Notes on Agamben’s Homo Sacer:

  1. Starting our reading of “Homo Sacer”, I’m already feeling a big difference in the style of writing between Agamben and Zizek. I guess I’d gotten used to Zizek’s way of giving many popular examples and spiraling back to previous concepts. So far, reading Agamben seems certainly very different in that he very carefully progresses along the concepts and arguments.
  2. I still don’t know how to answer the question raised at the end of the meeting: Are we all abandoned by the law? I’d like to better understand what he’s describing when he talks about the original form or relationship between law and life.
  3. For another perspective on biopolitics, I would highly suggest the three-part documentary series All Watched Over by Machines of Loving Grace by Adam Curtis, in which he explores the effects of developments in biology and ecology on our collective consciousness.
  4. Would it be fair to say that “Homo Sacer” tries to raise the question of why is it that democracy could create the space for dictatorship?… I’m really not sure how to formulate this question.

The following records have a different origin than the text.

(* ===== verification/RvStepProps.v ===== *)
(** * Step-level behaviour of the hart

    What single instructions and whole steps promise across components: the
    load-reserved/store-conditional protocol, the fence that empties the
    translation cache, sleeping in wfi, the gdb register file, and the CSR
    accesses that leave the struct. *)

From S2P Require Import Prelude Bus Ram RvState RvCsr RvCsrProps RvTrapProps RvFp RvMmu RvFrame RvMmuProps.
From S2P Require Import RvExec RvExecC RvStep RvPrecise RvSafe.

(** ** CSR accesses outside the struct *)

Section csr.
Context {Dev : Type}.
Implicit Types s : RiscvState Dev.

(** C33: under the CSR invariant a CSR read or write leaves the register struct exactly for pmpcfg4
    to pmpcfg14 (even numbers) in M mode; every other address is in bounds or is refused. *)
Theorem csr_oob_exactly {W} (t : option (W -> Z * W)) s addr val next_pc w :
  csr_inv s ->
  (riscv_csr_write s addr val next_pc = COob <-> priv s = kPrivMachine /\ pmpcfg_beyond addr) /\
  ((riscv_csr_read t s addr w).1 = COob <-> priv s = kPrivMachine /\ pmpcfg_beyond addr).
Proof.
  intros Hi. unfold riscv_csr_write, riscv_csr_read. split; split.
  - destruct (priv s <? _) eqn:Hp; [done|]. destruct (addr =? 0xB00); [done|]. destruct (addr =? 0xB02); [done|].
    intros Hb%csr_write_plain_oob; [|done]. split; [|done]. eapply priv_machine; [done| |done]. by apply (beyond_access (Dev:=Dev)).
  - intros [Hm Hb]. destruct (beyond_access (Dev:=Dev) addr Hb) as (-> & Hw & _ & H1%Z.eqb_neq & H2%Z.eqb_neq & _).
    by rewrite Hm, H1, H2, Hw.
  - destruct (priv s <? _) eqn:Hp; [done|]. destruct (ReadCounter t s addr w) as [[v|] w']; [done|]. cbn [fst].
    intros Hb%csr_read_plain_oob; [|done]. split; [|done]. eapply priv_machine; [done| |done]. by apply (beyond_access (Dev:=Dev)).
  - intros [Hm Hb]. destruct (beyond_access (Dev:=Dev) addr Hb) as (-> & _ & Hr & _ & _ & Hc).
    by rewrite Hm, Hc, Hr.
Qed.
End csr.

(** ** sfence.vma *)

Section hart.
Context {Ops Dev W : Type} `{BusDevices Ops Dev W}.
Variable dbg_mem : bool.
Implicit Types m : Mach Ops Dev W.

(** The modes that may execute the fence. *)
Definition sfence_allowed (s : RiscvState Dev) : bool :=
  negb ((priv s =? kPrivUser) || ((priv s =? kPrivSupervisor) && tst (mstatus s) kMstatusTvm)).

(** Sfence.vma with rs2 = x0, in a mode that may execute it, changes the cache generation only,
    after which no translation, of any page, class or mode, hits the cache (until the 64-bit
    generation wraps). *)
Theorem sfence_flushes i m :
  (i .>> 20) .& 0xfff = 0x120 -> rd i = 0 -> sfence_allowed (rs m) = true ->
  tlb_ok (rs m) -> 0 <= tlb_gen (rs m) < 2 ^ 64 - 1 ->
  exists m', system_op i m = Done (u64 (pc (cpu m) + 4)) m' /\
    m' = m <| rs := (rs m) <| tlb_gen := tlb_gen (rs m) + 1 |> |> /\
    forall eff vpn acc, tlb_lookup (rs m') eff vpn acc = None.
Proof.
  intros Hi Hd Ha Ht Hg. exists (m <| rs := (rs m) <| tlb_gen := tlb_gen (rs m) + 1 |> |>). split_and!; [|done|].
  - unfold system_op. rewrite Hi, Hd. cbn [switch Z.eqb Pos.eqb negb]. unfold sfence_allowed in Ha.
    apply negb_true_iff in Ha. unfold mbind', getrs, getpc, gets. rewrite Ha. cbv [modrs modify mret'].
    by rewrite (wrap_small 64 (tlb_gen (rs m) + 1)) by (unfold rng; lia).
  - intros eff vpn acc. rsimpl. apply tlb_flush; [done|lia].
Qed.

(** Sfence.vma with an address-space register (rs2 other than x0) is not decoded: it raises an
    illegal-instruction trap in every mode, although satp keeps the ASID field. *)
Theorem sfence_asid_illegal f7v s1 s2 m :
  0 < s2 < 32 -> 0 <= s1 < 32 -> f7v = 0x09 ->
  let i := 0x73 + 2 ^ 15 * s1 + 2 ^ 20 * s2 + 2 ^ 25 * f7v in
  riscv_exec_inst dbg_mem i m = Raised (TrapRec kExIllegal i None) m.
Proof.
  intros H2 H1 ->. cbv zeta. set (i := _ + _).
  assert (Hop : i .& 0x7f = 0x73).
  { change 0x7f with (2 ^ 7 - 1). rewrite land_ones_wrap by lia. unfold wrap, i. Z.div_mod_to_equations. lia. }
  assert (Hf : f3 i = 0).
  { unfold f3. change 7 with (2 ^ 3 - 1). rewrite land_ones_wrap, Z.shiftr_div_pow2 by lia. unfold wrap, i.
    Z.div_mod_to_equations. lia. }
  assert (Hc : (i .>> 20) .& 0xfff = 0x120 + s2).
  { change 0xfff with (2 ^ 12 - 1). rewrite land_ones_wrap, Z.shiftr_div_pow2 by lia. unfold wrap, i.
    Z.div_mod_to_equations. lia. }
  unfold riscv_exec_inst. rewrite Hop, Hf. cbn [switch Z.eqb Pos.eqb]. unfold system_op. rewrite Hc.
  unfold switch. repeat (rewrite (proj2 (Z.eqb_neq (0x120 + s2) _)) by lia). done.
Qed.

(** ** Load-reserved and store-conditional *)

Definition lr_word (i : Z) : Prop := f7 i .>> 2 = 0x02.
Definition sc_word (i : Z) : Prop := f7 i .>> 2 = 0x03.
Definition amo_width (d : bool) : Z := if d then 8 else 4.
Definition xr m (r : Z) : Z := arr (gpr (cpu m)) r.

Lemma amo_lr i d m : lr_word i -> xr m (rs1 i) mod amo_width d = 0 ->
  amo_op dbg_mem i d m =
  (old <- riscv_mem_load dbg_mem (xr m (rs1 i)) (amo_width d) acc_read ;;
   modrs (fun s => s <| res_valid := true |> <| res_addr := xr m (rs1 i) |>) ;;;
   setx (rd i) (if d then old else sext old 32)) m.
Proof.
  unfold lr_word, xr. intros Hl Ha. unfold amo_op. rewrite Hl. cbn [switch Z.eqb Pos.eqb].
  unfold getx at 1, gets at 1, mbind' at 1. fold (amo_width d). rewrite Ha. cbn [Z.eqb negb]. by destruct d.
Qed.

(** What a store-conditional leaves once the store of [m] is decided. *)
Definition sc_done (i code : Z) m : Mach Ops Dev W :=
  m <| cpu := (cpu m) <| gpr := arr_set (gpr (cpu m)) (rd i) code |> |> <| rs := (rs m) <| res_valid := false |> |>.

Lemma amo_sc i d m : sc_word i -> xr m (rs1 i) mod amo_width d = 0 ->
  amo_op dbg_mem i d m =
  if res_valid (rs m) && (res_addr (rs m) =? xr m (rs1 i))
  then match riscv_mem_store dbg_mem (xr m (rs1 i)) (amo_width d) (xr m (rs2 i)) m with
       | Done _ m' => Done tt (sc_done i 0 m')
       | Raised t m' => Raised t m'
       | Aborted r => Aborted r
       end
  else Done tt (sc_done i 1 m).
Proof.
  unfold sc_word, xr. intros Hl Ha. unfold amo_op. rewrite Hl. cbn [switch Z.eqb Pos.eqb].
  unfold getx at 1, gets at 1, mbind' at 1. fold (amo_width d). rewrite Ha. cbn [Z.eqb negb].
  unfold getx, getrs, gets, mbind'. destruct (res_valid _ && _); [|done]. by destruct (riscv_mem_store _ _ _ _ m).
Qed.

(** Load-reserved then store-conditional to the same address succeeds, writes 0 and performs exactly
    the store; the conditional that follows it, whatever its address, fails with 1 and touches no
    memory. *)
Theorem lr_sc_pair i d i2 d2 i3 d3 m m1 m2 :
  lr_word i -> xr m (rs1 i) mod amo_width d = 0 -> amo_op dbg_mem i d m = Done tt m1 ->
  sc_word i2 -> xr m1 (rs1 i2) = xr m (rs1 i) -> xr m (rs1 i) mod amo_width d2 = 0 ->
  riscv_mem_store dbg_mem (xr m (rs1 i)) (amo_width d2) (xr m1 (rs2 i2)) m1 = Done tt m2 ->
  let m2' := sc_done i2 0 m2 in
  amo_op dbg_mem i2 d2 m1 = Done tt m2' /\
  (sc_word i3 -> xr m2' (rs1 i3) mod amo_width d3 = 0 -> amo_op dbg_mem i3 d3 m2' = Done tt (sc_done i3 1 m2')).
Proof.
  intros Hl Ha E1 Hs2 Hx Ha2 Est m2'.
  assert (Hres : res_valid (rs m1) = true /\ res_addr (rs m1) = xr m (rs1 i)).
  { rewrite amo_lr in E1 by done. unfold mbind' in E1.
    destruct (riscv_mem_load _ _ _ _ m) as [old m0| |]; try discriminate E1. injection E1 as <-. by rsimpl. }
  destruct Hres as [Hv Hra]. split.
  - rewrite amo_sc by (rewrite ?Hx; done). by rewrite Hv, Hra, Hx, Z.eqb_refl, Est.
  - intros Hs3 Ha3. rewrite amo_sc by done. done.
Qed.

(** ** Sleeping in wfi *)

Lemma bind_done {A B} (p : M (Mach Ops Dev W) A) (k : A -> M (Mach Ops Dev W) B) m a m' :
  p m = Done a m' -> mbind' p k m = k a m'.
Proof. unfold mbind'. by intros ->. Qed.

(** The state after the timer line is sampled. *)
Definition timed m : Mach Ops Dev W := match riscv_sync_timer m with Done _ m' => m' | _ => m end.

Lemma sync_timer_done m : riscv_sync_timer m = Done tt (timed m).
Proof. unfold timed, riscv_sync_timer. repeat case_match; try discriminate; simplify_eq; done. Qed.

Lemma timed_cpu m : cpu (timed m) = cpu m /\ bus (timed m) = bus m.
Proof. unfold timed, riscv_sync_timer. repeat case_match; simplify_eq; done. Qed.

(** A sleeping hart with no pending and enabled interrupt changes nothing but the sampled timer
    line, not even its instruction counter; once one is pending it wakes, and an interrupt that is
    ready is taken before any instruction is fetched. *)
Theorem wfi_sleep_wake m :
  wait (cpu m) = true ->
  let m1 := timed m in
  (MipAll (rs m1) .& mie (rs m1) = 0 -> riscv_step dbg_mem m = Done tt m1 /\ cpu m1 = cpu m /\ bus m1 = bus m) /\
  (forall p s, MipAll (rs m1) .& mie (rs m1) <> 0 -> halted (cpu m) = false ->
     riscv_deliver_interrupt (pc (cpu m)) (rs m1) = Some (p, s) ->
     let m2 := m1 <| cpu := (cpu m) <| wait := false |> <| pc := p |> |> <| rs := s |> in
     riscv_step dbg_mem m = (landing_pad (step_body dbg_mem) ;;; modrs count_step) m2).
Proof.
  intros Hw m1. destruct (timed_cpu m) as [Hc Hb]. fold m1 in Hc, Hb.
  unfold riscv_step. rewrite (bind_done getcpu _ m (cpu m) m eq_refl). cbv zeta. rewrite Hw. cbn [orb andb].
  rewrite (bind_done _ _ _ _ _ (sync_timer_done m)). fold m1. rewrite (bind_done getrs _ m1 (rs m1) m1 eq_refl). split.
  - intros ->. done.
  - intros p s Hp Hh Hd. apply Z.eqb_neq in Hp. rewrite Hp.
    set (m0 := m1 <| cpu := (cpu m) <| wait := false |> |>).
    rewrite (bind_done _ _ m1 tt m0) by (unfold modcpu, modify; by rewrite Hc).
    rewrite (bind_done _ _ m0 tt (m0 <| cpu := (cpu m0) <| pc := p |> |> <| rs := s |>)).
    + rewrite (bind_done getcpu _ _ _ _ eq_refl). unfold m0. rsimpl. cbn [halted upd]. rewrite Hh. done.
    + unfold deliver_m, modify, m0. rsimpl. by rewrite Hd.
Qed.
End hart.

(** ** The gdb register file *)

Lemma Le64_put_get v rest : rng 64 v -> Le64Get (Le64Put v ++ rest) = v /\ drop 8 (Le64Put v ++ rest) = rest.
Proof.
  intros Hv. unfold Le64Get, Le64Put.
  rewrite take_app_length' by (by rewrite length_le_bytes). rewrite drop_app_length' by (by rewrite length_le_bytes).
  rewrite le_val_bytes. split; [by apply wrap_small|done].
Qed.

Lemma gdb_write_loop_app l : forall pre old rest i, 0 < i -> Z.to_nat i = length pre -> length old = length l ->
  Forall (rng 64) l ->
  gdb_write_loop (length l) i (concat (Le64Put <$> l) ++ rest) (pre ++ old) = (pre ++ l, rest).
Proof.
  induction l as [|v l IH]; intros pre old rest i Hi Hp Hl Hf.
  - destruct old; [|done]. by rewrite app_nil_r.
  - destruct old as [|o old]; [done|]. apply Forall_cons in Hf as [Hv Hf]. cbn [length gdb_write_loop fmap list_fmap concat].
    rewrite <- app_assoc. destruct (Le64_put_get v (concat (Le64Put <$> l) ++ rest) Hv) as [-> ->].
    rewrite (proj2 (Z.eqb_neq i 0)) by lia.
    replace (arr_set (pre ++ o :: old) i v) with ((pre ++ [v]) ++ old).
    + replace (pre ++ v :: l) with ((pre ++ [v]) ++ l) by (by rewrite <- app_assoc). apply IH; [lia| |by injection Hl|done].
      rewrite length_app. cbn. lia.
    + unfold arr_set. rewrite Hp, <- app_assoc. by rewrite insert_app_r_alt, Nat.sub_diag by lia.
Qed.

Definition cpu_rng (c : CpuState) : Prop :=
  length (gpr c) = 32%nat /\ Forall (rng 64) (gpr c) /\ rng 64 (pc c).

(** The gdb register image round-trips: writing the 264 bytes read from one hart into another gives
    it x1..x31 and the pc of the first and leaves everything else, x0 included, alone. *)
Theorem gdb_roundtrip c c0 cap bs :
  cpu_rng c -> length (gpr c0) = 32%nat -> riscv_gdb_read_regs c cap = Some bs ->
  length bs = 264%nat /\
  riscv_gdb_write_regs c0 bs = Some (c0 <| gpr := arr_set (gpr c) 0 (arr (gpr c0) 0) |> <| pc := pc c |>).
Proof.
  intros (Hl & Hf & Hp) Hl0. unfold riscv_gdb_read_regs. case_match; [done|]. intros [= <-].
  rewrite take_ge by lia.
  assert (Hc : forall l, length (concat (Le64Put <$> l)) = (8 * length l)%nat).
  { induction l as [|v l IH]; [done|]. cbn [fmap list_fmap concat]. rewrite length_app, IH. unfold Le64Put.
    rewrite length_le_bytes. cbn [length]. lia. }
  assert (Hlen : length (concat (Le64Put <$> gpr c) ++ Le64Put (pc c)) = 264%nat).
  { rewrite length_app, Hc, Hl. unfold Le64Put. by rewrite length_le_bytes. }
  split; [done|]. unfold riscv_gdb_write_regs. rewrite Hlen. change (Z.of_nat 264 <? 33 * 8) with false. cbv iota.
  destruct (gpr c) as [|x l] eqn:Ec; [done|]. destruct (gpr c0) as [|x0 l0] eqn:E0; [done|].
  apply Forall_cons in Hf as [Hx Hf]. injection Hl as Hl. injection Hl0 as Hl0.
  change 32%nat with (S 31). rewrite <- Hl. cbn [gdb_write_loop fmap list_fmap concat Z.eqb].
  rewrite <- app_assoc. destruct (Le64_put_get x (concat (Le64Put <$> l) ++ Le64Put (pc c)) Hx) as [_ ->].
  change (x0 :: l0) with ([x0] ++ l0). rewrite gdb_write_loop_app; [|done|done|lia|done].
  destruct (Le64_put_get (pc c) [] Hp) as [Hpc _]. rewrite app_nil_r in Hpc. rewrite Hpc. reflexivity.
Qed.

  5. My attempt at clarifying Agamben’s ideas of “constituted” and “constituting” power: “Constituting” power is that which constitutes rules, or rather, that which actively creates rules. “Constituted” power is that which inherits, enforces, and upholds the rules, or rather, that which has rules bestowed upon it.
  6. This note is about the notes themselves. I just wanted to share a nice experience I had that involved the notes and the new appreciation for them that it gave me… I recently attempted to synthesize answers to some questions concerning Zizek and Lacan from research I did that included several of our past notes. (I used our site’s search bar to find posts that had names or key words I was trying to reference.) It was nice because I had a very fuzzy memory of us either talking or writing about certain topics, but being able to go back and read specific notes and connect them to specific meetings/recordings helped unify the knowledge and insight we gained with other reference materials. Anyway, so this process helped me write what I feel were reasonable answers to the questions posed.
    But beyond providing a nice reference for knowledge, this small experience gave me a new perspective on our notes. I used to think of them strictly as a Circle member’s way of showing engagement with our reading (as is suggested in our Project), but now I also see them as a way of capturing the collective knowledge we gained for posterity. Some of these notes were so old that I hardly remembered reading them to begin with; I’m happy to see that through our notes, these bits of our knowledge stored for the future, for us and for anyone else out there reading them.
  7. I’ve been trying to figure out why Agamben says the homo sacer is “essential” to the law according. I’m wondering if he’s essential because the law needs a way to assert its reach even over the things that are outside of it. That is to say, through the homo sacer, the law can show that it is even up to it to determine who is outside the law. Not sure; I would like to clarify this concept through further readings of Agamben.
  8. What other examples of paradigms?